O filme sueco-norueguês Doente de Mim Mesma/Syk Pike (2022), em exibição na plataforma Mubi, satiriza a autoexposição compulsiva a que tem se reduzido o cotidiano de muitas pessoas nestes tempos de desorientação de singularidades, subjetividades, desejos e sentido de existir. O diretor Kristoffer Borgli imprime toques de ironia severa nesse drama tão próprio de um mundo movido por éticas dissonantes e descoladas de limites e distâncias para o culto à exibição.
A protagonista Signe (Kristine Thorp) disputa visibilidade com o namorado, um artista contemporâneo que começa a despontar no mercado e na mídia. A enfermidade dos dois tem uma combinação explosiva de carência de atenção, necessidade de afirmação e egocentrismo. Em princípio, parece apenas um caso de competição de vaidades tóxicas, mas, no desenrolar da relação, percebe-se uma dimensão trágica que se dá em uma instância psíquica extrusada do narcisismo.
Diferentemente do Narciso, mito grego que, tendo morrido afogado em seu próprio reflexo, dá origem ao conceito ‘narcisismo’, Signe destrói sua beleza e sua vida em busca de ser notada. O que poderia ser um impulso de valorização pessoal, de paixão por si mesma, passa a ser um desejo fantasmático de aparecer, entre confusões de imagens, sentimentos e realidades. A sensação de desamparo que a acomete é alimentada pela onipotência da ilusão.
O despertar de Signe para o poder de atração da morbidez acontece no dia em que ela socorre uma senhora atacada por um cachorro na porta do café onde trabalha como gerente. Com atitude valorizada pelos presentes, por policiais e pela mídia, ela identifica na blusa ensanguentada o principal ponto de atenção das pessoas que a ela se dirigem. E testa a descoberta indo para casa sem trocar de roupa e sem lavar o sangue do rosto. No ônibus e nas ruas, ela sempre depara com alguém que se preocupa com a sua aparência sinistra.
A partir dessa constatação, inicia-se o seu exibicionismo psicótico. O fascínio que a angústia de não ser percebida como uma pessoa especial provocava nela, enquanto força pulsional, aciona gatilhos emocionais negativos de sedução, mesmo que aterrorizantes. A personalidade de Signe vai se alterando e o seu amor-próprio é transferido para a criatura que ela inventa como performance de satisfação, tendo como trunfo um medicamento que provoca deformações na pele.
Com isso, faz um repugnante experimento de bioarte em seu corpo e sente-se confortável com a abundância de olhares que conquista. Automutilada e com a pele necrosada, ela destaca-se ante o marketing de compaixão de uma empresária que a contrata para ser modelo em uma agência de moda inclusiva. Nesse momento, ela consegue aparecer mais na mídia do que o namorado, que, por sua vez, chega a propor a Signe criar alguma instalação baseada na situação dela.
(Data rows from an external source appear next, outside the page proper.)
(** ** The further properties on the sample inputs *)

Lemma setCellValueKeepingMerge_shows_witness :
  wf_sheet (Sample.sheet_with "form" ["C6:D7"]) ∧
  decodeAddress "D7" = Some (7, 4) ∧
  {| r_top := 6; r_left := 3; r_bottom := 7; r_right := 4 |}
    ∈ merge_rects (Sample.sheet_with "form" ["C6:D7"]) ∧
  contains {| r_top := 6; r_left := 3; r_bottom := 7; r_right := 4 |} (7, 4) = true ∧
  ∃ sheet',
    setCellValueKeepingMerge "D7" (JStr "x") (Sample.sheet_with "form" ["C6:D7"])
      = Ok sheet' ∧
    cell_value sheet' (6, 4) = JStr "x" ∧
    cell_value sheet' (1, 1) = JStr "Form".
Proof.
  assert ({| r_top := 6; r_left := 3; r_bottom := 7; r_right := 4 |}
            ∈ merge_rects (Sample.sheet_with "form" ["C6:D7"])) as Hin.
  { vm_compute. constructor. }
  split; [reflexivity|]. split; [reflexivity|]. split; [exact Hin|].
  split; [reflexivity|].
  destruct (setCellValueKeepingMerge_shows (Sample.sheet_with "form" ["C6:D7"]) "D7"
              (7, 4) {| r_top := 6; r_left := 3; r_bottom := 7; r_right := 4 |}
              (JStr "x") eq_refl eq_refl Hin eq_refl)
    as (sheet' & Hset & Hinside & Houtside & _).
  exists sheet'. split; [exact Hset|]. split; [apply Hinside; reflexivity|].
  etrans; [apply Houtside; reflexivity|reflexivity].
Defined.

Lemma setCellValueKeepingMerge_twice_witness :
  wf_sheet (Sample.sheet_with "form" ["C6:D7"]) ∧
  decodeAddress "C6" = Some (6, 3) ∧ decodeAddress "D7" = Some (7, 4) ∧
  master (Sample.sheet_with "form" ["C6:D7"]) (6, 3)
    = master (Sample.sheet_with "form" ["C6:D7"]) (7, 4) ∧
  (s ← setCellValueKeepingMerge "C6" (JStr "x") (Sample.sheet_with "form" ["C6:D7"]);
   setCellValueKeepingMerge "D7" (JStr "y") s)
  = setCellValueKeepingMerge "D7" (JStr "y") (Sample.sheet_with "form" ["C6:D7"]).
Proof.
  split; [reflexivity|]. split; [reflexivity|]. split; [reflexivity|].
  split; [reflexivity|].
  apply (proj1 (setCellValueKeepingMerge_twice (Sample.sheet_with "form" ["C6:D7"])
                  "C6" "D7" (6, 3) (7, 4) (JStr "x") (JStr "y")
                  eq_refl eq_refl eq_refl)).
  reflexivity.
Defined.





Lemma sample_same_fields :
  Forall2 same_fields Sample.two_names Sample.two_coded.
Proof.
  repeat constructor; intros k Hk; unfold cloner_fields in Hk;
    rewrite !elem_of_cons in Hk;
    destruct Hk as [->|[->|[->|[->|[->|[->|Hk]]]]]];
    try reflexivity; apply elem_of_nil in Hk; destruct Hk.
Defined.

Lemma createCopies_fields_only_witness :
  Forall2 same_fields Sample.two_names Sample.two_coded ∧
  createCopiesFromTemplateAll Sample.dirname Sample.join Sample.refusing
    Sample.two_names "out.xlsx" (JObj ∅) (Sample.cloner_fs ["C6:C7"])
  = createCopiesFromTemplateAll Sample.dirname Sample.join Sample.refusing
      Sample.two_coded "out.xlsx" (JObj ∅) (Sample.cloner_fs ["C6:C7"]).
Proof.
  split; [exact sample_same_fields|].
  exact (createCopies_fields_only Sample.dirname Sample.join Sample.refusing
           Sample.two_names Sample.two_coded "out.xlsx" (JObj ∅)
           (Sample.cloner_fs ["C6:C7"]) sample_same_fields).
Defined.










Lemma loaded_records_fill_witness :
  ∃ records r,
    (readDataWithClasscodes Sample.dirname Sample.join Sample.resolve Sample.parse
       Sample.text_of None (Sample.data_fs "[{},{}]")).2 = Ok records ∧
    records !! 1 = Some r ∧
    or_else r (JObj ∅) = r ∧
    ∃ sheet', fill_entry r (Sample.sheet_with "data" ["C1:C2"]) = Ok sheet'.
Proof.
  eexists _, _. split; [reflexivity|]. split; [reflexivity|].
  destruct (loaded_records_fill Sample.dirname Sample.join Sample.resolve Sample.parse
              Sample.text_of None (Sample.data_fs "[{},{}]") _ 1 _ eq_refl eq_refl)
    as (_ & Hor & Hfill & _).
  split; [exact Hor|exact (Hfill _)].
Defined.



(** The command line without a data file. *)
Example main_no_data :
  main Sample.dirname Sample.join Sample.resolve Sample.parse Sample.text_of
    Sample.refusing (Sample.cloner_fs ["A1:B1"])
  = (Sample.cloner_fs ["A1:B1"],
     Failed (Error "Data file not found: /srv/anweb/backend/data2.json")).
Proof. reflexivity. Qed.
(** *** Transcripts *)

(** The snapshot has no recording whose transcription is completed: no
    array of recordings, an empty one, or a first recording without
    [transcription_completed_at]. *)
Definition transcriptionPending (botStatus : value) : Prop :=
  match firstRecording botStatus with
  | None => True
  | Some recording =>
      truthy (getPropOpt recording "transcription_completed_at") = false
  end.


(** An endpoint that gives nothing when it is the request number [n] of
    the call: the request fails, or no shape of the answer is returned. *)
Definition givesNothing {RT : Runtime} (p : Provider) (n : nat)
    (endpoint : string) : Prop :=
  match GET p n endpoint with
  | None => True
  | Some response => probeShapes response = None
  end.

(** Endpoints requested one after the other from the request number [n] on,
    each of which gives nothing. *)
Fixpoint giveNothing {RT : Runtime} (p : Provider) (n : nat)
    (endpoints : list string) : Prop :=
  match endpoints with
  | [] => True
  | endpoint :: rest => givesNothing p n endpoint /\ giveNothing p (S n) rest
  end.

(** A meeting row before and after: same key, and a transcript that was
    there is still there. *)
Definition keepsTranscript (m m' : Meeting) : Prop :=
  m_id m' = m_id m /\
  (m_transcript m <> None -> m_transcript m' = m_transcript m).

(** The statements of the log that write the transcript of a meeting. *)
Definition writesTranscript (id : Z) (w : Write) : bool :=
  match w with
  | W_updateMeeting id' data =>
      (id' =? id) && match p_transcript data with
                     | Some _ => true
                     | None => false
                     end
  | _ => false
  end.

(** How many of them a log has for a meeting. *)
Definition transcriptWrites (id : Z) (l : list Write) : nat :=
  List.length (filter (writesTranscript id) l).

(** The log tells the history of the transcripts: a meeting's transcript
    was written at most once, a meeting whose transcript was written has
    one, and nothing was written for a key that is not yet given out. *)
Record transcriptsOnce (st : Store) : Prop := {
  written_once :
    forall id, (transcriptWrites id (log st) <= 1)%nat;
  written_kept :
    forall id m, (1 <= transcriptWrites id (log st))%nat ->
                 In m (meetings st) -> m_id m = id -> m_transcript m <> None;
  written_old :
    forall id, (1 <= transcriptWrites id (log st))%nat ->
               id < nextMeetingId st
}.

(** *** The bots and the meetings of an event *)

(** The bots of a calendar event. *)
Definition botsOf (st : Store) (calendarEventId : Z) : list RecallBot :=
  filter (fun b => b_calendarEventId b =? calendarEventId) (recallBots st).

(** The meetings of a calendar event. *)
Definition meetingsOf (st : Store) (calendarEventId : Z) : list Meeting :=
  filter (fun m => m_calendarEventId m =? calendarEventId) (meetings st).

(** The meeting row the toggle route inserts for an event. *)
Definition meetingFor (sessionUserId : Z) (event : CalendarEvent)
    (eventId now : Z) (st : Store) : Meeting :=
  fst (createMeeting sessionUserId eventId (e_title event)
         (e_startTime event) (e_endTime event) (e_platform event)
         (e_attendees event) "scheduled" now st).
O extremismo do culto à atenção em Doente de Mim Mesma é escancarado como abuso psicológico em uma sociedade cada vez mais refém da obsessão pela autoimagem, nem que seja disforme. O diretor, que é também o roteirista, trabalha bem a escalada do quadro delirante agudo instalado na mente da protagonista, desde o teatro emocional que ela pratica, inventando problemas que não tem para se sobressair em momentos sociais, até chegar à desordem escatológica que domina seus atos.
Como um bom filme que mexe ironicamente com o presente e urgente tema das carências de empatia potencializadas pelas redes midiáticas, pela indústria de correções estéticas e por contradições do autoconhecimento holístico, essa não é uma obra muito confortável de ver. Ao fim das contas, de um modo ou de outro, todos nós fazemos parte desse sistema de crenças que pode levar qualquer um ao exibicionismo psicótico.